Boca cumplió una pálida
actuación y apenas empató con Argentinos Juniors
en La Paternal, 0 a 0. El equipo de Ischia no jugó bien,
y si bien contó con algunas chances de gol, también
Argentinos lo pudo ganar en el segundo tiempo. Con este resultado,
el xeneize quedó a dos unidades del líder San Lorenzo
(13 puntos) aunque Boca tiene un partido menos. El equipo de Ischia
comparte la posición con Tigre y Vélez, que le ganó
a River en el Monumental.
No fue bueno lo de Boca en el primer tiempo.
Las dudas que ya venían de los primeros partidos del Torneo
y que estaban disimuladas por los resultados, salieron a la luz
en La Paternal. Una pareja central (Cáceres - Paletta)

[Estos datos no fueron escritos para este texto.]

Lemma updates_container v vw h values : ∀ w md value,
  wf w → views w !! v = Some vw → svg vw = Some h →
  models w !! model vw = Some md → subscription v ∈ events md →
  document w !! h = Some (mkNode "svg" ∅ [] value) →
  ∃ w' tr, updates (model vw) "svg" values w = Ok tt w' ∧
           trace w' = (trace w ++ tr)%list ∧
           replacements h tr = length values ∧ written h tr = values ∧
           document w' !! h =
             Some (mkNode "svg" ∅ [] (default value (last values))).
Proof.
  induction values as [|x rest IH]; intros w md value Hwf Ev Eh Em Hl Ec.
  - exists w, []. by rewrite app_nil_r.
  - set (md' := mkModel (<["svg" := x]> (attributes md)) (events md)).
    destruct (notified_subscriber (stored w (model vw) md "svg" x) md' v vw h x)
      as (tr & Ht & Hr & Hw & Hd).
    { by apply wf_stored. }
    { done. }
    { done. }
    { unfold stored; simpl. apply lookup_insert_eq. }
    { done. }
    { unfold md'; simpl. apply lookup_insert_eq. }
    destruct (IH (notified (stored w (model vw) md "svg" x) md'
                    (listening "change:svg" (events md'))) md' x)
      as (w' & tr' & Hn & Ht' & Hr' & Hw' & Hd').
    { by apply wf_notified, wf_stored. }
    { done. }
    { done. }
    { unfold notified, stored; simpl. apply lookup_insert_eq. }
    { done. }
    { rewrite Hd. unfold stored; simpl. by rewrite Ec. }
    exists w', (tr ++ tr')%list. split; [|split; [|split; [|split]]].
    + simpl. by erewrite bind_Ok by (by apply update_eq).
    + rewrite Ht', Ht. unfold stored; simpl. by rewrite app_assoc.
    + rewrite replacements_app, Hr, Hr'. done.
    + by rewrite written_app, Hw, Hw'.
    + rewrite Hd'. do 2 f_equal. destruct rest as [|y rest]; [done|].
      rewrite last_cons_cons.
      destruct (last (y :: rest)) eqn:E; [done|]. by apply last_None in E.
Qed.

(** C4, as claimed, fails: on the world whose model has no [svg]
    attribute, three notifications after [render] replace the content of
    the container zero times. *)
Lemma single_subscription_counterexample :
  ¬ ∃ w1 h w2 tr,
      render 0 w_blank = Ok tt w1 ∧ svg <$> views w1 !! 0 = Some (Some h) ∧
      notifications 3 0 "svg" w1 = Ok tt w2 ∧
      trace w2 = (trace w1 ++ tr)%list ∧ replacements h tr = 3.
Proof.
  intros (w1 & h & w2 & tr & Hr & Hh & Hn & Ht & Hc).
  vm_compute in Hr. injection Hr as <-.
  vm_compute in Hh. injection Hh as <-.
  vm_compute in Hn. injection Hn as <-.
  simpl in Ht. injection Ht as <-.
  vm_compute in Hc. discriminate Hc.
Qed.

(** C4, amended.  Before [render] no registry holds an entry for the
    view; [render] adds exactly one, for [change:svg] on the view's own
    model, and none elsewhere.  When the model's [svg] attribute holds a
    string, any number [n] of change notifications delivered afterwards
    replace the content of the container exactly [n] times, each time
    with the model's value, and leave the container holding exactly
    that; and any list of updates replaces it once per update, with the
    values in order. *)
Theorem single_subscription w v vw md value :
  wf w →
  views w !! v = Some vw → svg vw = None →
  models w !! model vw = Some md →
  attributes md !! "svg" = Some value →
  ∃ w1 h,
    render v w = Ok tt w1 ∧ svg <$> views w1 !! v = Some (Some h) ∧
    (∀ m, subscriptions w m v = []) ∧
    (∀ m, subscriptions w1 m v =
          if decide (m = model vw) then [subscription v] else []) ∧
    (∀ n, ∃ w2 tr,
        notifications n (model vw) "svg" w1 = Ok tt w2 ∧
        trace w2 = (trace w1 ++ tr)%list ∧
        replacements h tr = n ∧ written h tr = replicate n value ∧
        document w2 !! h = Some (mkNode "svg" ∅ [] value)) ∧
    (∀ values, ∃ w2 tr,
        updates (model vw) "svg" values w1 = Ok tt w2 ∧
        trace w2 = (trace w1 ++ tr)%list ∧
        replacements h tr = length values ∧ written h tr = values ∧
        document w2 !! h =
          Some (mkNode "svg" ∅ [] (default value (last values)))).
Proof.
  intros Hwf Ev Esvg Em Es.
  assert (∀ m, subscriptions w m v = []) as Hnone.
  { intros m. unfold subscriptions. destruct (models w !! m) as [md'|] eqn:Em';
      [|done].
    apply filter_none. intros l Hl.
    by eapply unmounted_not_listening. }
  set (h := fresh (dom (document w))).
  set (vw1 := mkView (el vw) (model vw) (Some h)).
  set (md1 := mkModel (attributes md) (events md ++ [subscription v])).
  assert (wf (rendered w v vw md)) as Hwf1 by by apply wf_rendered.
  assert (views (rendered w v vw md) !! v = Some vw1) as Ev1
    by (unfold rendered; simpl; apply lookup_insert_eq).
  assert (models (rendered w v vw md) !! model vw1 = Some md1) as Em1
    by (unfold rendered; simpl; apply lookup_insert_eq).
  assert (subscription v ∈ events md1) as Hl1.
  { simpl. apply elem_of_app. right. by apply list_elem_of_singleton. }
  assert (document (rendered w v vw md) !! h = Some (mkNode "svg" ∅ [] value))
    as Ec1.
  { unfold h. rewrite rendered_container, Es; [done|].
    exact (wf_host w Hwf v vw Ev). }
  exists (rendered w v vw md), h.
  split; [by apply render_eq|].
  split; [by rewrite Ev1|].
  split; [done|]. split; [|split].
  - intros m. unfold subscriptions, rendered; simpl.
    destruct (decide (m = model vw)) as [->|Hne].
    + rewrite lookup_insert_eq; simpl. rewrite filter_app.
      specialize (Hnone (model vw)). unfold subscriptions in Hnone.
      rewrite Em in Hnone. rewrite Hnone. simpl.
      by rewrite filter_cons_True by done.
    + rewrite lookup_insert_ne by done. apply Hnone.
  - intros n.
    apply (notifications_container v vw1 h n (rendered w v vw md) md1 value);
      done.
  - intros values.
    apply (updates_container v vw1 h values (rendered w v vw md) md1 value);
      done.
Qed.
(** For a locator with another zero-version string, what
    [FindConfigPackage] returns after the creation is the locator of a
    package that was in the store before. *)
Lemma FindConfigPackage_other_line (p' : Store) (loc loc2 l : loc.Locator)
      (e : PackageEnvelope) (es es' : list PackageEnvelope) :
  allPackages p' = (es', None) ->
  es' ≡ₚ e :: es ->
  RuntimeLabels e !! ConfigLabel = Some (loc.String (loc.ZeroVersion loc)) ->
  loc.String (loc.ZeroVersion loc2) <> loc.String (loc.ZeroVersion loc) ->
  FindConfigPackage p' loc2 = Ok l ->
  exists e2, e2 ∈ es /\ Locator e2 = l /\
             HasLabel e2 ConfigLabel (loc.String (loc.ZeroVersion loc2)) = true.
Proof.
  intros Hes' Hperm Hown Hother Hfound.
  apply FindConfigPackage_Ok in Hfound as (e2 & Hfind & <-).
  apply FindPackage_Some in Hfind as [Hin Hlabel]. rewrite Hes' in Hin. simpl in Hin.
  rewrite Hperm in Hin. apply elem_of_cons in Hin as [->|Hin].
  - unfold HasLabel in Hlabel. apply bool_decide_eq_true in Hlabel. congruence.
  - by exists e2.
Qed.
Lemma sql_update_Forall {R : Type} (P : R -> Prop) (cond : R -> bool)
    (set : R -> R) (rows : list R) :
  (forall r, P r -> cond r = true -> P (set r)) ->
  Forall P rows -> Forall P (sql_update cond set rows).
Proof.
  intros Hset Hrows. unfold sql_update. apply Forall_map.
  eapply Forall_impl; [|exact Hrows]. intros r Hr. cbv beta.
  destruct (cond r) eqn:Hc; [now apply Hset | assumption].
Qed.

Lemma sql_update_Forall2 {R : Type} (Q : R -> R -> Prop) (cond : R -> bool)
    (set : R -> R) (rows : list R) :
  (forall r, Q r r) ->
  (forall r, cond r = true -> Q r (set r)) ->
  Forall2 Q rows (sql_update cond set rows).
Proof.
  intros Hrefl Hset. induction rows as [|r rows IH]; [constructor|].
  cbn [sql_update map]. constructor; [|exact IH].
  destruct (cond r) eqn:Hc; [now apply Hset | apply Hrefl].
Qed.

Lemma Forall2_refl {R : Type} (Q : R -> R -> Prop) (rows : list R) :
  (forall r, Q r r) -> Forall2 Q rows rows.
Proof. intro H. induction rows; constructor; auto. Qed.

Lemma Forall2_trans {R : Type} (Q : R -> R -> Prop) :
  (forall a b c, Q a b -> Q b c -> Q a c) ->
  forall l1 l2 l3, Forall2 Q l1 l2 -> Forall2 Q l2 l3 -> Forall2 Q l1 l3.
Proof.
  intros Ht l1 l2 l3 H12. revert l3.
  induction H12 as [|a b l1 l2 Hab _ IH]; intros l3 H23;
    inversion H23; subst; constructor; eauto.
Qed.

(** A property of the database that each statement keeps is kept by each
    call, whatever the call returns or raises. *)
Ltac by_statement :=
  unfold acquire_task, acquire_proxy, release_proxy, mark_proxy_blocked,
    save_result_to_db, mark_task_completed, increment_task_attempts,
    increment_worker_stats, update_heartbeat, Cleanup.release_stuck_tasks,
    Cleanup.release_stuck_proxies, Cleanup.mark_dead_workers,
    Cleanup.fail_impossible_tasks, Cleanup.sweep, retry_bool;
  apply retry_keeps.

Ltac open_statement H :=
  unfold exec, acquire_task_stmt, acquire_proxy_stmt, save_result_stmt in H;
  repeat match type of H with
         | context [match ?x with _ => _ end] => destruct x
         end;
  try discriminate H; injection H as _ <-.

Lemma task_later_refl (t : Task) : task_later t t.
Proof. unfold task_later. repeat split; lia. Qed.

Lemma proxy_later_refl (p : Proxy) : proxy_later p p.
Proof. unfold proxy_later. repeat split; lia. Qed.

Lemma task_later_trans (a b c : Task) :
  task_later a b -> task_later b c -> task_later a c.
Proof. unfold task_later. intuition congruence || lia. Qed.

dubitativa, un Román muy lejos de ser Riquelme
y todo Boca extrañando muchísimo el liderazgo
anímico de Martín Palermo. En ese contexto,
poco pudieron aportar allá arriba los entusiastas
Noir y Viatri. Para colmo, Ibarra sufrió una contractura
y debió ser reemplazado por Calvo, que volvió a
lucir la azul y oro luego de 21 meses. Nuevamente, el
líder futbolístico en esa etapa inicial fue el colombiano
Vargas, yendo y viniendo por la derecha y generando peligro
para el arco defendido por Torrico. Poco hacía Boca, pero
así y todo, Noir tuvo una clara chance. Se acomodó
bien dentro del área, pero terminó pifiando su remate.
Luego, Battaglia llegó al gol, pero el juez de línea,
erróneamente, marcó una posición adelantada
del volante xeneize.
Si bien hasta allí a Boca le alcanzaba
para controlar el partido, los últimos veinte minutos de
la etapa inicial mostraron una versión desdibujada del
xeneize. Con Riquelme desconocido, abusando del recurso
del enganche hasta ser absorbido por sus marcadores,
jugando más cerca del círculo central que
del área rival y con escasa movilidad. Y con Caranta
respondiendo cada vez que Argentinos lo exigió.
Apenas arrancó el complemento, Rodrigo
Díaz desperdició una clara oportunidad para poner
en ventaja al equipo local. El xeneize hizo apenas un poco más
de lo desarrollado en el primer tiempo. Contó con un poco
más de empuje, pero las ideas futbolísticas
continuaron brillando por su ausencia. Román deambulaba
por la cancha, dejando bien a las claras que esta es la
versión más floja que se haya visto de Riquelme
con la camiseta de Boca, al menos desde 1998 hasta acá.
Para colmo de males, Dátolo volvió a ser ese jugador
desprolijo y confundido, de principios de este año.
Corrían 10 minutos del segundo tiempo y el ingreso
del juvenil Nicolás Gaitán se imponía.
Pero Ischia ni se dió por aludido. A esa
altura, la prestación futbolística del xeneize ya
era pálida y deslucida. Sólo con empuje se inquietó
a Torrico, pero Viatri desperdició una chance a los 22m,
tras una habilitación de Noir.
Argentinos también tuvo lo suyo,
y Boca necesitó de que Caranta le tape un mano
a mano a Romero para no quedar abajo en el marcador.
Luego, reapareció un viejo déficit, cuando Ortigoza
cabeceó sin marcas en el área de Boca.
Para suerte del xeneize, lo hizo desviado. Y sobre el final, no
fue derrota por la clara ocasión que desperdició
Hauche.
Hay empates que duelen como derrotas.
Boca ya lo experimentó en el pasado Torneo Clausura, cuando
entre la quinta y la novena fecha cosechó cuatro igualdades
y una única victoria. Luego, lo terminó pagando
muy caro, con la pérdida del campeonato a manos de River.
Estos son puntos que no se deben escapar, y a Boca se le fueron
4 de los últimos 6 en juego, lo que además le costó
la punta, a manos del San Lorenzo de Miguel Angel Russo.
El dato:
En lo que va del semestre,
Boca jugó 7 partidos, con 4 victorias y 3 empates. Lo curioso
es que Juan Román Riquelme participó de los tres
empates. Y cuando no estuvo, el xeneize ganó.